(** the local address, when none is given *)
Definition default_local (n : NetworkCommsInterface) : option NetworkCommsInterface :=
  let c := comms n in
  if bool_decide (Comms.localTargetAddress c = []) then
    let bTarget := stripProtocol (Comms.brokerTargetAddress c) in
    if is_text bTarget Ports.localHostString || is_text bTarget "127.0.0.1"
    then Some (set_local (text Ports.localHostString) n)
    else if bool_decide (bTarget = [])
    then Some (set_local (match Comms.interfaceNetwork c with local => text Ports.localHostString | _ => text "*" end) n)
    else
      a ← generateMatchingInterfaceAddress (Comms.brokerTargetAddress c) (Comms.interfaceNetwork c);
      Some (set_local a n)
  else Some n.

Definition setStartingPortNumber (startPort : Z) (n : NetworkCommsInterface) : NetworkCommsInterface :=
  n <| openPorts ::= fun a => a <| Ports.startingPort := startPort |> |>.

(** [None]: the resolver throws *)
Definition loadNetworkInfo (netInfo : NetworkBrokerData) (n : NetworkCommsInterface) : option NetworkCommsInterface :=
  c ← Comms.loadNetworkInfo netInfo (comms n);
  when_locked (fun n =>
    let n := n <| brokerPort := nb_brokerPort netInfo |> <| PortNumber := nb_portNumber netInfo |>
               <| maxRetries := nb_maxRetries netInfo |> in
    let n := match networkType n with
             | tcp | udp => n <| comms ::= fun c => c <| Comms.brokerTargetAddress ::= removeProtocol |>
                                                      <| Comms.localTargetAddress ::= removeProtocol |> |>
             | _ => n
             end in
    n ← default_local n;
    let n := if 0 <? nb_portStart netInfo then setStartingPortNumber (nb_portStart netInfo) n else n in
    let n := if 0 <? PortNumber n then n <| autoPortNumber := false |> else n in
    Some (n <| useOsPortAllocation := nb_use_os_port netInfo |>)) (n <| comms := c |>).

────────────────────────────────────────

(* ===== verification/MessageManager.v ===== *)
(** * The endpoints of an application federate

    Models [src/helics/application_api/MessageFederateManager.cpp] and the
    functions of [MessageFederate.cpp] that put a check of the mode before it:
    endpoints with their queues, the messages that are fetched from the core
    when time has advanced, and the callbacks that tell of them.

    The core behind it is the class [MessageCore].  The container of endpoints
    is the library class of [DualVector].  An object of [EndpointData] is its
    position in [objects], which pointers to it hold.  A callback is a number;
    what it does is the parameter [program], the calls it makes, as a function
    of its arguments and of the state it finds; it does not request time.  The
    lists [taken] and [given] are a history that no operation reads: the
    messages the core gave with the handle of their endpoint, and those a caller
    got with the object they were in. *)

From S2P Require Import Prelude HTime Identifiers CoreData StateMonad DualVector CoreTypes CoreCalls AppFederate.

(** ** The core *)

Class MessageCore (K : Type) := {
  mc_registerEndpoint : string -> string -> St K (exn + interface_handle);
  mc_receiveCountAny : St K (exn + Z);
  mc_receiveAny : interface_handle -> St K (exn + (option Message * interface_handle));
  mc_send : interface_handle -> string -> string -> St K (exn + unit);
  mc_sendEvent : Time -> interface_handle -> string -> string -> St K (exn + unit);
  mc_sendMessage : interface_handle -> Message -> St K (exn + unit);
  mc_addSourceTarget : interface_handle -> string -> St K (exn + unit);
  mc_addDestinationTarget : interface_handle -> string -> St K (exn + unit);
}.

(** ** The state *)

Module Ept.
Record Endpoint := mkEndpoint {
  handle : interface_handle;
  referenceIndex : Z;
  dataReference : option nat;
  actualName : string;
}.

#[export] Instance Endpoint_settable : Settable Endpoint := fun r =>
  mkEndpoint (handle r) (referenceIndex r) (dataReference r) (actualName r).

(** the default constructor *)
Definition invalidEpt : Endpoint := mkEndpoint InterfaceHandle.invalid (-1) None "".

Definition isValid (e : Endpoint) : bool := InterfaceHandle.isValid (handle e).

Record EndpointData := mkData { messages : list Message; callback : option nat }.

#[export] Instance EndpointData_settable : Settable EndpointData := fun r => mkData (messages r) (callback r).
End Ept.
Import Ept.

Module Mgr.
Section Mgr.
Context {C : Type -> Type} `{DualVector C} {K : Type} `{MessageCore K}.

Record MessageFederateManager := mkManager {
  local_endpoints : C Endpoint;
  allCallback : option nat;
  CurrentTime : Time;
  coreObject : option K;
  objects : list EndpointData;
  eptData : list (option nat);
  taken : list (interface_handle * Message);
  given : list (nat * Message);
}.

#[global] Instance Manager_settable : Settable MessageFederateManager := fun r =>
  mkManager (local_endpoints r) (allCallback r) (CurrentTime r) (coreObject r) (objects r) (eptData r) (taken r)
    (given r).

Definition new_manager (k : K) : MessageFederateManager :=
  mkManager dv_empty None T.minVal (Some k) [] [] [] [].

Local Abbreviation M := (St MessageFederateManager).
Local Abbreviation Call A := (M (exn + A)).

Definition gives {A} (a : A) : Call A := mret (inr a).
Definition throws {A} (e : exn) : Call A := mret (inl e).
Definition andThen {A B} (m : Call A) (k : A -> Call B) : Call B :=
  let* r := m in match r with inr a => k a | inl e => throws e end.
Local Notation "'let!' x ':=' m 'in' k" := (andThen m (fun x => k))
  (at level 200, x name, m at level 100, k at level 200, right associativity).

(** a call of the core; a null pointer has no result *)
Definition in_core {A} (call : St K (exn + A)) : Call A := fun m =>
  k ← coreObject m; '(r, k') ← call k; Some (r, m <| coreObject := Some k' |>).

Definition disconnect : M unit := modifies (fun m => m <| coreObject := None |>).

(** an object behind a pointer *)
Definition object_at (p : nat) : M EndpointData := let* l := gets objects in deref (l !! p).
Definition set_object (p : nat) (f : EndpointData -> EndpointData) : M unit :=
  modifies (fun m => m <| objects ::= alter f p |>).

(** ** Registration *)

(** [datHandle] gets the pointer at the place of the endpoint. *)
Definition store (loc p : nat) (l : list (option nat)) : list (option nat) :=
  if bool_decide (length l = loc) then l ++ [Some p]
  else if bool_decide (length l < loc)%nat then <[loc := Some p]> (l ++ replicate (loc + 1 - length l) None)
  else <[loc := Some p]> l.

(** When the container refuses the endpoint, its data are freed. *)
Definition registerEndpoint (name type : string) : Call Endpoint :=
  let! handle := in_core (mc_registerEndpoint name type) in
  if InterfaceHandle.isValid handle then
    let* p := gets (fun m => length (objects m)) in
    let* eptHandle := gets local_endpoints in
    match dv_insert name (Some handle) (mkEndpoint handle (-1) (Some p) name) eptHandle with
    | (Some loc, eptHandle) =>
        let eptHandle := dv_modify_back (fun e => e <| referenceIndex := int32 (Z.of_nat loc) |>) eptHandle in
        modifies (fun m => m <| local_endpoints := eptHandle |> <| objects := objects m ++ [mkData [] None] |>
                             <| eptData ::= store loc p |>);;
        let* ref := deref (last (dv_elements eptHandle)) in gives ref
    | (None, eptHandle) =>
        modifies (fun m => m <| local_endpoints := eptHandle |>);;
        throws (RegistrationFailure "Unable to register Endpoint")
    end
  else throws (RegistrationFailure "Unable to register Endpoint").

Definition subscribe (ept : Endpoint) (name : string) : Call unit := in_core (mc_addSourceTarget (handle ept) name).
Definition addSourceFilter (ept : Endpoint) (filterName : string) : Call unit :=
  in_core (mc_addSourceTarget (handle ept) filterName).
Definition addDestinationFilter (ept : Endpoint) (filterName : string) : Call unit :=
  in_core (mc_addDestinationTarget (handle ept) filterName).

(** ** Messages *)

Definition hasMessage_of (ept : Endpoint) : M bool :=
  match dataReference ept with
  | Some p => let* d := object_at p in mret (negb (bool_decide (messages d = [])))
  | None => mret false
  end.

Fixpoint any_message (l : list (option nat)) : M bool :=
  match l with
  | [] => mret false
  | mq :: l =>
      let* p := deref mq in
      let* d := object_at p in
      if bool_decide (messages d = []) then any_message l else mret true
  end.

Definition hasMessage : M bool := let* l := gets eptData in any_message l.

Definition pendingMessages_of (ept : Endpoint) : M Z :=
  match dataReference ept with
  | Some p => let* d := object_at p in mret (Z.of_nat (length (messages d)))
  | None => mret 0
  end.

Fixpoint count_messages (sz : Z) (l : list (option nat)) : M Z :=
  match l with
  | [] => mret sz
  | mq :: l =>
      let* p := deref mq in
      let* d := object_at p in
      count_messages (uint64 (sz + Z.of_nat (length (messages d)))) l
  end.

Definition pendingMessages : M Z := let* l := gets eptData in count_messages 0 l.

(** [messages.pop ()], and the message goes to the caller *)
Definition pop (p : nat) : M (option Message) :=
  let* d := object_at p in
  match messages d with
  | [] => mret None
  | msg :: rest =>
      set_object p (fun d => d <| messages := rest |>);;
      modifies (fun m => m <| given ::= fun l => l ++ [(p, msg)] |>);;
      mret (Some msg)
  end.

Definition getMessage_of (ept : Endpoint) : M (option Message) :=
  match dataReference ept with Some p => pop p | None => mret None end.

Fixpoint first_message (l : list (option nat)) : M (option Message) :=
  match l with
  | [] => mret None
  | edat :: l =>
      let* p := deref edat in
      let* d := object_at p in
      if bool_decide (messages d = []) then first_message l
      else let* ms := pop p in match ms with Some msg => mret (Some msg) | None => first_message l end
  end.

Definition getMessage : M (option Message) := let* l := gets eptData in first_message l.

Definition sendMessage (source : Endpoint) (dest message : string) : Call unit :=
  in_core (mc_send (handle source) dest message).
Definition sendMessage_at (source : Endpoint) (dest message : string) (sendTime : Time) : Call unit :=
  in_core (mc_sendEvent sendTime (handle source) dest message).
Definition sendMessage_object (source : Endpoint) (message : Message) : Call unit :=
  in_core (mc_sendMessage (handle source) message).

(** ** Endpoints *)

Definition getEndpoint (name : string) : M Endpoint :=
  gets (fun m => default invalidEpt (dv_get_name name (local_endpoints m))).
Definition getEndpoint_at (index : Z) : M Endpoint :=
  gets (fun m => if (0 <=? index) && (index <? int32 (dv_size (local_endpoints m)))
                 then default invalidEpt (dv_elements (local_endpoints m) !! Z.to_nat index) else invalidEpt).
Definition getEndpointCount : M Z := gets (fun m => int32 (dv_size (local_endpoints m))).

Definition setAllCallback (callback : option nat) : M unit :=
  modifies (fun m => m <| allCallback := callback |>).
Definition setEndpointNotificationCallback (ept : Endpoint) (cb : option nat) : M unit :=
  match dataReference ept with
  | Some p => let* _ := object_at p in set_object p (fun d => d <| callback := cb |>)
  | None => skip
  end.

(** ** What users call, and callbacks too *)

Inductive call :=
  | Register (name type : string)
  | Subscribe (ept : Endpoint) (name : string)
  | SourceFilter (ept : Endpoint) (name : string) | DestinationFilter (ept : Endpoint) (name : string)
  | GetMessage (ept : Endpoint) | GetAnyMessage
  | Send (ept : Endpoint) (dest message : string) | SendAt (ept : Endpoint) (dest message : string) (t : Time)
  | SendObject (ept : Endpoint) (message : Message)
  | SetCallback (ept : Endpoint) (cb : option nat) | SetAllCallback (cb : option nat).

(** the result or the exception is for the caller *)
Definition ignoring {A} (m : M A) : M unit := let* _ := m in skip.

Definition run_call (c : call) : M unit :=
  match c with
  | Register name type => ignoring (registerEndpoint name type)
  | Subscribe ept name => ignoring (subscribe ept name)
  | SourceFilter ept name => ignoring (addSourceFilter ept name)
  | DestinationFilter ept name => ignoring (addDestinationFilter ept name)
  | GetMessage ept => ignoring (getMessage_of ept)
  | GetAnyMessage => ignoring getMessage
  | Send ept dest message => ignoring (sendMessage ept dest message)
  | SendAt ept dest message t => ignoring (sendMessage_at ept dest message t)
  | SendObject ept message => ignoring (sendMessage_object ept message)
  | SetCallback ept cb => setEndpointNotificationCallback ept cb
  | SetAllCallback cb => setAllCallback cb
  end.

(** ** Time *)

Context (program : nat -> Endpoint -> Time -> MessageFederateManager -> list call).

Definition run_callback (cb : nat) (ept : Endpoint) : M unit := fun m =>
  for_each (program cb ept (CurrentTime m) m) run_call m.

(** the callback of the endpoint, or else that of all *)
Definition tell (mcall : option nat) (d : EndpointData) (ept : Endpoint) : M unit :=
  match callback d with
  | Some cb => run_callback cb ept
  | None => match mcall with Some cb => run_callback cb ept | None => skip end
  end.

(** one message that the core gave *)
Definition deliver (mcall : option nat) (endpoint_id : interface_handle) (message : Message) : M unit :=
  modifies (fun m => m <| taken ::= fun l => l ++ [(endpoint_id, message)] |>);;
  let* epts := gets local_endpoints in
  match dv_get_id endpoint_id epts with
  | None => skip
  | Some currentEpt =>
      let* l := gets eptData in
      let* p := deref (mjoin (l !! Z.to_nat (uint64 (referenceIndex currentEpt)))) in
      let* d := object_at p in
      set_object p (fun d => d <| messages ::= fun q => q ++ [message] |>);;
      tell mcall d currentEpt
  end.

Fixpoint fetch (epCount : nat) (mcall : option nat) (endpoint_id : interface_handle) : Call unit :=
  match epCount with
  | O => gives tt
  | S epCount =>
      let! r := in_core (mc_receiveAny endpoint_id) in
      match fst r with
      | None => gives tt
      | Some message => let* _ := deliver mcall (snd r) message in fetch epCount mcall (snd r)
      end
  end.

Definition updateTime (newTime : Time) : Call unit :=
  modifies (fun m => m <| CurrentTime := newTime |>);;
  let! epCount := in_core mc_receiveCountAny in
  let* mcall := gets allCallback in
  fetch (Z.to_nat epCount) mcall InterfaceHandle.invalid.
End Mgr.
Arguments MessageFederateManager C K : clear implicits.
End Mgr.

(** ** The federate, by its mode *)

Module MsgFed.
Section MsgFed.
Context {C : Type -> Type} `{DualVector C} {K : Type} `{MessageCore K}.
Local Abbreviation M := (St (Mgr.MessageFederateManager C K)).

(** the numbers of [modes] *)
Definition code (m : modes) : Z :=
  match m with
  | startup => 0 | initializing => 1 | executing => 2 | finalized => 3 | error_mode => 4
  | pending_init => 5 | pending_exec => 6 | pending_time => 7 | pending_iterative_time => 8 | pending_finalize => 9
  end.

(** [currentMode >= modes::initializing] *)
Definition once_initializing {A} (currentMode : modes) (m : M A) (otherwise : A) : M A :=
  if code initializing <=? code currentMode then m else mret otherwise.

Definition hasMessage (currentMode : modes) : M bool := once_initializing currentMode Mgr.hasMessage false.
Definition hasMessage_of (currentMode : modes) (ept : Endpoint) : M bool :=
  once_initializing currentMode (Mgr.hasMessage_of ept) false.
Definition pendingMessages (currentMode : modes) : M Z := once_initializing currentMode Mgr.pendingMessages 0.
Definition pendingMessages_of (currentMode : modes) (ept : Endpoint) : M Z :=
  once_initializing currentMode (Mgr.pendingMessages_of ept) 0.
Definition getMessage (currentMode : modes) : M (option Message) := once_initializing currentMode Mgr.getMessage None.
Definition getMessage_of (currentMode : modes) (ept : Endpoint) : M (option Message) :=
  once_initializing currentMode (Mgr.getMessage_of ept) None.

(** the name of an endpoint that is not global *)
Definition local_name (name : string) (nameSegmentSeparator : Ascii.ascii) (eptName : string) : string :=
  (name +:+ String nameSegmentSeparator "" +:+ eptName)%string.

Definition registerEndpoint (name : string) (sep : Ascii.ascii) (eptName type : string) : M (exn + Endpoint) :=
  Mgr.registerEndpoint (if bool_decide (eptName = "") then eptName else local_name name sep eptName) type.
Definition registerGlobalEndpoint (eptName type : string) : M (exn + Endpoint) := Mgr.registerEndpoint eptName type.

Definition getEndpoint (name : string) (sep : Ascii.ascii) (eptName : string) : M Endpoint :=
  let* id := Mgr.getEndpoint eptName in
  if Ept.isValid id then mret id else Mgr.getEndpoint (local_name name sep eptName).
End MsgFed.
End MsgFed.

────────────────────────────────────────

> **Exercise brief**: Within the records above, how many lines include the word "RegistrationFailure"? State the number by itself.

> **Task response**: 2